(* ===== verification/Protocol.v ===== *)
(** * The kernel/user protocol

    [include/bius/]: request types, map types, block status codes, the compile
    time configuration, and the two headers that cross the character device
    with their byte layout. *)
From S2P Require Import Prelude.

(** ** Configuration and ABI constants ([config.h], [command_header.h]) *)

Definition PAGE_SIZE : Z := 4096.
Definition SECTOR_SHIFT : Z := 9.
Definition SECTOR_SIZE : Z := 512.
Definition BIUS_MAX_SEGMENTS : Z := 256.
Definition BIUS_MAX_SIZE_PER_COMMAND : Z := 128 * 1024 * 1024.
Definition BIUS_PTES_PER_COMMAND : Z := BIUS_MAX_SIZE_PER_COMMAND / PAGE_SIZE.
Definition BIUS_MAX_ZONE_SECTORS : Z := Z.shiftr (1 * 1024 * 1024 * 1024) SECTOR_SHIFT.
Definition BIUS_MAX_ZONES : Z := 128 * 1024.
Definition BIUS_MAP_DATA_THRESHOLD : Z := 128 * 1024.
Definition MAX_DISK_NAME_LEN : Z := 32.

(** Linux constants the sources use: [DISK_NAME_LEN] of [linux/genhd.h], errno
    values, [sizeof(struct blk_zone)]. *)
Definition DISK_NAME_LEN : Z := 32.
Definition EIO : Z := 5.
Definition ENOENT : Z := 2.
Definition ENOMEM : Z := 12.
Definition EINVAL : Z := 22.
Definition EINTR : Z := 4.
Definition ERESTARTSYS : Z := 512.
Definition sizeof_blk_zone : Z := 64.

(** ** Zone models ([enum blk_zoned_model]); like any C enum it can hold other values *)
Inductive blk_zoned_model := BLK_ZONED_NONE | BLK_ZONED_HA | BLK_ZONED_HM | BLK_ZONED_OTHER (v : Z).
Definition blk_zoned_model_value (m : blk_zoned_model) : Z :=
  match m with
  | BLK_ZONED_NONE => 0 | BLK_ZONED_HA => 1 | BLK_ZONED_HM => 2 | BLK_ZONED_OTHER v => v
  end.
Definition to_blk_zoned_model (v : Z) : blk_zoned_model :=
  if v =? 0 then BLK_ZONED_NONE else if v =? 1 then BLK_ZONED_HA
  else if v =? 2 then BLK_ZONED_HM else BLK_ZONED_OTHER v.
#[export] Instance blk_zoned_model_eq_dec : EqDecision blk_zoned_model.
Proof. solve_decision. Defined.

(** ** Block status codes ([blk_status.h]) *)
Definition BLK_STS_OK : Z := 0.
Definition BLK_STS_NOTSUPP : Z := 1.
Definition BLK_STS_TIMEOUT : Z := 2.
Definition BLK_STS_NOSPC : Z := 3.
Definition BLK_STS_TRANSPORT : Z := 4.
Definition BLK_STS_TARGET : Z := 5.
Definition BLK_STS_NEXUS : Z := 6.
Definition BLK_STS_MEDIUM : Z := 7.
Definition BLK_STS_PROTECTION : Z := 8.
Definition BLK_STS_RESOURCE : Z := 9.
Definition BLK_STS_IOERR : Z := 10.
Definition BLK_STS_AGAIN : Z := 12.
Definition BLK_STS_DEV_RESOURCE : Z := 13.
Definition BLK_STS_ZONE_RESOURCE : Z := 14.
Definition BLK_STS_ZONE_OPEN_RESOURCE : Z := 15.
Definition BLK_STS_ZONE_ACTIVE_RESOURCE : Z := 16.

(** ** Request types ([request_type.h], without [CONFIG_ZONE_DESC_EXT])

    A C enum holds any value of its underlying type: [BIUS_OTHER] is a value
    that is none of the enumerators. *)
Inductive bius_req :=
  | BIUS_CREATE | BIUS_CONNECT | BIUS_READ | BIUS_WRITE | BIUS_DISCARD
  | BIUS_IOCTL | BIUS_FLUSH | BIUS_REPORT_ZONES | BIUS_ZONE_OPEN
  | BIUS_ZONE_CLOSE | BIUS_ZONE_FINISH | BIUS_ZONE_APPEND | BIUS_ZONE_RESET
  | BIUS_ZONE_RESET_ALL
  | BIUS_OTHER (v : Z).
#[export] Instance bius_req_eq_dec : EqDecision bius_req.
Proof. solve_decision. Defined.

Definition bius_req_value (r : bius_req) : Z :=
  match r with
  | BIUS_CREATE => 0 | BIUS_CONNECT => 1 | BIUS_READ => 2 | BIUS_WRITE => 3
  | BIUS_DISCARD => 4 | BIUS_IOCTL => 5 | BIUS_FLUSH => 6
  | BIUS_REPORT_ZONES => 9 | BIUS_ZONE_OPEN => 10 | BIUS_ZONE_CLOSE => 11
  | BIUS_ZONE_FINISH => 12 | BIUS_ZONE_APPEND => 13 | BIUS_ZONE_RESET => 15
  | BIUS_ZONE_RESET_ALL => 17
  | BIUS_OTHER v => v
  end.

Definition bius_req_enumerators : list bius_req :=
  [BIUS_CREATE; BIUS_CONNECT; BIUS_READ; BIUS_WRITE; BIUS_DISCARD; BIUS_IOCTL;
   BIUS_FLUSH; BIUS_REPORT_ZONES; BIUS_ZONE_OPEN; BIUS_ZONE_CLOSE;
   BIUS_ZONE_FINISH; BIUS_ZONE_APPEND; BIUS_ZONE_RESET; BIUS_ZONE_RESET_ALL].

(** The conversion [(bius_req_t)v]. *)
Definition to_bius_req (v : Z) : bius_req :=
  default (BIUS_OTHER v) (list_find (fun r => bius_req_value r = v) bius_req_enumerators
                          ≫= fun ir => Some ir.2).

Definition BIUS_INVALID_OP : bius_req := BIUS_OTHER (u32 (-1)).

(** A representation of an enum value: enumerators are written by name. *)
Definition req_canonical (r : bius_req) : Prop :=
  to_bius_req (bius_req_value r) = r /\ 0 <= bius_req_value r < 2 ^ 32.
#[export] Instance req_canonical_dec r : Decision (req_canonical r).
Proof. apply _. Defined.

Lemma bius_req_value_to v : bius_req_value (to_bius_req v) = v.
Proof.
  unfold to_bius_req. destruct (list_find _ _) as [[i r]|] eqn:E; [|done].
  apply list_find_Some in E. simpl. tauto.
Qed.

Definition is_blk_request (type : bius_req) : bool := negb (bool_decide (type = BIUS_REPORT_ZONES)).
Definition request_may_have_data (type : bius_req) : bool :=
  bool_decide (type = BIUS_READ) || bool_decide (type = BIUS_WRITE)
  || bool_decide (type = BIUS_ZONE_APPEND).
Definition request_is_write (type : bius_req) : bool :=
  bool_decide (type = BIUS_WRITE) || bool_decide (type = BIUS_ZONE_APPEND).

Lemma request_is_write_may_have_data t : request_is_write t = true -> request_may_have_data t = true.
Proof. by destruct t. Qed.
Lemma request_may_have_data_blk t : request_may_have_data t = true -> is_blk_request t = true.
Proof. by destruct t. Qed.

(** ** Map types ([map_type.h]) *)
Inductive data_map_type := BIUS_DATAMAP_UNMAPPED | BIUS_DATAMAP_SIMPLE | BIUS_DATAMAP_LIST.
#[export] Instance data_map_type_eq_dec : EqDecision data_map_type.
Proof. solve_decision. Defined.
Definition data_map_type_value (t : data_map_type) : Z :=
  match t with
  | BIUS_DATAMAP_UNMAPPED => 0 | BIUS_DATAMAP_SIMPLE => 1 | BIUS_DATAMAP_LIST => 2
  end.

(** ** The headers ([command_header.h]) and their layout (LP64, little endian) *)

Record bius_k2u_header := K2U {
  k2u_id : Z;
  k2u_opcode : bius_req;
  k2u_offset : Z;
  k2u_length : Z;
  k2u_data_address : Z;
  k2u_mapping_data : Z;
  k2u_data_map_type : Z }.

Definition sizeof_k2u : Z := 56.

(** The object representation.  [pad1] and [pad2] are the padding bytes after
    [opcode] and [data_map_type], which C leaves unspecified. *)
Definition k2u_bytes (pad1 pad2 : list Z) (h : bius_k2u_header) : list Z :=
  le_bytes 8 (k2u_id h) ++ le_bytes 4 (bius_req_value (k2u_opcode h)) ++ pad1 ++
  le_bytes 8 (k2u_offset h) ++ le_bytes 8 (k2u_length h) ++
  le_bytes 8 (k2u_data_address h) ++ le_bytes 8 (k2u_mapping_data h) ++
  le_bytes 4 (k2u_data_map_type h) ++ pad2.

Definition field (bs : list Z) (off len : nat) : Z := le_value (take len (drop off bs)).

Definition k2u_of_bytes (bs : list Z) : bius_k2u_header :=
  {| k2u_id := field bs 0 8;
     k2u_opcode := to_bius_req (field bs 8 4);
     k2u_offset := field bs 16 8;
     k2u_length := field bs 24 8;
     k2u_data_address := field bs 32 8;
     k2u_mapping_data := field bs 40 8;
     k2u_data_map_type := s32 (field bs 48 4) |}.

(** The fields hold values of their C types. *)
Definition k2u_wf (h : bius_k2u_header) : Prop :=
  0 <= k2u_id h < 2 ^ 64 /\ req_canonical (k2u_opcode h) /\
  0 <= k2u_offset h < 2 ^ 64 /\ 0 <= k2u_length h < 2 ^ 64 /\
  0 <= k2u_data_address h < 2 ^ 64 /\ 0 <= k2u_mapping_data h < 2 ^ 64 /\
  - 2 ^ 31 <= k2u_data_map_type h < 2 ^ 31.

(** The anonymous union of [bius_u2k_header] is one 64-bit cell, [u2k_cell]:
    [reply] reads all of it, [u2k_type] and [u2k_length] its two halves. *)
Record bius_u2k_header := U2K {
  u2k_id : Z;
  u2k_cell : Z;
  u2k_user_data : Z }.

Definition sizeof_u2k : Z := 24.
Definition u2k_reply (h : bius_u2k_header) : Z := s64 (u2k_cell h).
Definition u2k_type (h : bius_u2k_header) : Z := u32 (u2k_cell h).
Definition u2k_length (h : bius_u2k_header) : Z := u32 (Z.shiftr (u2k_cell h) 32).
Definition u2k_with_reply (id reply user_data : Z) : bius_u2k_header :=
  {| u2k_id := id; u2k_cell := u64 reply; u2k_user_data := user_data |}.
Definition u2k_with_type (id type length user_data : Z) : bius_u2k_header :=
  {| u2k_id := id; u2k_cell := u32 type + Z.shiftl (u32 length) 32; u2k_user_data := user_data |}.

Definition u2k_bytes (h : bius_u2k_header) : list Z :=
  le_bytes 8 (u2k_id h) ++ le_bytes 8 (u2k_cell h) ++ le_bytes 8 (u2k_user_data h).
Definition u2k_of_bytes (bs : list Z) : bius_u2k_header :=
  {| u2k_id := field bs 0 8; u2k_cell := field bs 8 8; u2k_user_data := field bs 16 8 |}.
Definition u2k_wf (h : bius_u2k_header) : Prop :=
  0 <= u2k_id h < 2 ^ 64 /\ 0 <= u2k_cell h < 2 ^ 64 /\ 0 <= u2k_user_data h < 2 ^ 64.

(** [struct bius_block_device_options]; [opt_disk_name] are the 32 bytes of the array. *)
Record bius_block_device_options := Options {
  opt_model : blk_zoned_model;
  opt_num_threads : Z;
  opt_disk_size : Z;
  opt_max_open_zones : Z;
  opt_max_active_zones : Z;
  opt_disk_name : list Z }.

Definition sizeof_options : Z := 56.
Definition options_bytes (o : bius_block_device_options) : list Z :=
  le_bytes 4 (blk_zoned_model_value (opt_model o)) ++ le_bytes 4 (opt_num_threads o) ++
  le_bytes 8 (opt_disk_size o) ++ le_bytes 4 (opt_max_open_zones o) ++
  le_bytes 4 (opt_max_active_zones o) ++ opt_disk_name o.
Definition options_of_bytes (bs : list Z) : bius_block_device_options :=
  {| opt_model := to_blk_zoned_model (field bs 0 4);
     opt_num_threads := field bs 4 4;
     opt_disk_size := field bs 8 8;
     opt_max_open_zones := field bs 16 4;
     opt_max_active_zones := field bs 20 4;
     opt_disk_name := take (Z.to_nat MAX_DISK_NAME_LEN) (drop 24 bs) |}.
Definition options_wf (o : bius_block_device_options) : Prop :=
  to_blk_zoned_model (blk_zoned_model_value (opt_model o)) = opt_model o /\
  0 <= blk_zoned_model_value (opt_model o) < 2 ^ 32 /\ 0 <= opt_num_threads o < 2 ^ 32 /\
  0 <= opt_disk_size o < 2 ^ 64 /\ 0 <= opt_max_open_zones o < 2 ^ 32 /\
  0 <= opt_max_active_zones o < 2 ^ 32 /\ length (opt_disk_name o) = Z.to_nat MAX_DISK_NAME_LEN.

(** ** Round trips *)

(** A field is read by skipping the pieces before it. *)
Lemma field_skip bs1 bs2 off len :
  (length bs1 <= off)%nat -> field (bs1 ++ bs2) off len = field bs2 (off - length bs1) len.
Proof. intros. unfold field. by rewrite drop_app_ge. Qed.
Lemma field_here bs bs' len : len = length bs -> field (bs ++ bs') 0 len = le_value bs.
Proof. intros ->. unfold field. by rewrite drop_0, take_app_length. Qed.
Lemma field_le_bytes n z bs : field (le_bytes n z ++ bs) 0 n = z mod 256 ^ Z.of_nat n.
Proof. rewrite field_here by (by rewrite length_le_bytes). apply le_value_bytes. Qed.
Lemma field_le_bytes_end n z : field (le_bytes n z) 0 n = z mod 256 ^ Z.of_nat n.
Proof. rewrite <- (app_nil_r (le_bytes n z)). apply field_le_bytes. Qed.

Ltac field_simpl :=
  repeat (rewrite field_skip by (rewrite ?length_le_bytes; lia));
  match goal with
  | |- context [field _ ?o _] =>
      replace o with 0%nat by (rewrite ?length_le_bytes; lia)
  end;
  rewrite ?field_le_bytes, ?field_le_bytes_end.

Lemma length_k2u_bytes p1 p2 h :
  length p1 = 4%nat -> length p2 = 4%nat -> Z.of_nat (length (k2u_bytes p1 p2 h)) = sizeof_k2u.
Proof.
  intros H1 H2. unfold k2u_bytes. rewrite !length_app, !length_le_bytes, H1, H2. done.
Qed.
Lemma length_u2k_bytes h : Z.of_nat (length (u2k_bytes h)) = sizeof_u2k.
Proof. unfold u2k_bytes. by rewrite !length_app, !length_le_bytes. Qed.

(** The header the kernel copies out is the header the library reads back, for
    any value of the padding bytes. *)
Lemma k2u_of_bytes_bytes p1 p2 h :
  length p1 = 4%nat -> length p2 = 4%nat -> k2u_wf h -> k2u_of_bytes (k2u_bytes p1 p2 h) = h.
Proof.
  intros H1 H2 (Hid & [Hop Hopr] & Hoff & Hlen & Hda & Hmd & Hmt).
  unfold k2u_of_bytes, k2u_bytes. destruct h as [id op offs len da md mt].
  cbn [k2u_id k2u_opcode k2u_offset k2u_length k2u_data_address k2u_mapping_data
       k2u_data_map_type] in *.
  f_equal; field_simpl; try (apply Z.mod_small; assumption).
  - by rewrite Z.mod_small.
  - change (s32 (u32 mt) = mt). rewrite swrap_wrap. apply swrap_small; lia.
Qed.

Lemma u2k_of_bytes_bytes h : u2k_wf h -> u2k_of_bytes (u2k_bytes h) = h.
Proof.
  intros (Hid & Hc & Hu). unfold u2k_of_bytes, u2k_bytes.
  destruct h as [id c u]; cbn [u2k_id u2k_cell u2k_user_data] in *.
  f_equal; field_simpl; by apply Z.mod_small.
Qed.

(** Bytes after the header do not matter. *)
Lemma u2k_of_bytes_app h l : u2k_wf h -> u2k_of_bytes (u2k_bytes h ++ l) = h.
Proof.
  intros Hwf. rewrite <- (u2k_of_bytes_bytes h Hwf) at 2.
  pose proof (length_u2k_bytes h) as Hl. unfold sizeof_u2k in Hl.
  unfold u2k_of_bytes, field. f_equal; (rewrite drop_app_le by lia; rewrite take_app_le; [done|]);
    rewrite length_drop; lia.
Qed.

Lemma length_options_bytes o : options_wf o -> Z.of_nat (length (options_bytes o)) = sizeof_options.
Proof.
  intros (_ & _ & _ & _ & _ & _ & Hn). unfold options_bytes.
  rewrite !length_app, !length_le_bytes, Hn. done.
Qed.

Lemma options_of_bytes_bytes o : options_wf o -> options_of_bytes (options_bytes o) = o.
Proof.
  intros (Hm & Hmr & Hth & Hds & Hmo & Hma & Hn). unfold options_of_bytes, options_bytes.
  destruct o as [m th ds mo ma nm].
  cbn [opt_model opt_num_threads opt_disk_size opt_max_open_zones opt_max_active_zones
       opt_disk_name] in *.
  f_equal; try (field_simpl; by apply Z.mod_small).
  - field_simpl. by rewrite Z.mod_small.
  - do 5 (rewrite drop_app_ge by (rewrite ?length_le_bytes; lia)).
    rewrite !length_le_bytes, drop_0. apply take_ge. lia.
Qed.

(** What one side stores in the union the other reads from it. *)
Lemma u2k_reply_with_reply id r u : - 2 ^ 63 <= r < 2 ^ 63 -> u2k_reply (u2k_with_reply id r u) = r.
Proof. intros. unfold u2k_reply, u2k_with_reply; simpl. rewrite swrap_wrap. by apply swrap_small. Qed.
Lemma u2k_type_with_type id t l u :
  0 <= t < 2 ^ 32 -> u2k_type (u2k_with_type id t l u) = t.
Proof.
  intros. unfold u2k_type, u2k_with_type; cbn [u2k_cell].
  rewrite Z.shiftl_mul_pow2 by lia. unfold wrap. rewrite Z.mod_add, Zmod_mod by lia.
  by apply Z.mod_small.
Qed.
Lemma u2k_length_with_type id t l u :
  0 <= l < 2 ^ 32 -> u2k_length (u2k_with_type id t l u) = l.
Proof.
  intros. unfold u2k_length, u2k_with_type; cbn [u2k_cell].
  rewrite Z.shiftl_mul_pow2, Z.shiftr_div_pow2, Z.div_add by lia.
  rewrite (Z.div_small (u32 t)) by (apply wrap_range; lia).
  rewrite Z.add_0_l, wrap_idemp. by apply wrap_small.
Qed.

» WHAT THE EXERCISE ASKS
Say only how many lines in the records carry the word "that".

» SOLUTION TO THE PROBLEM
2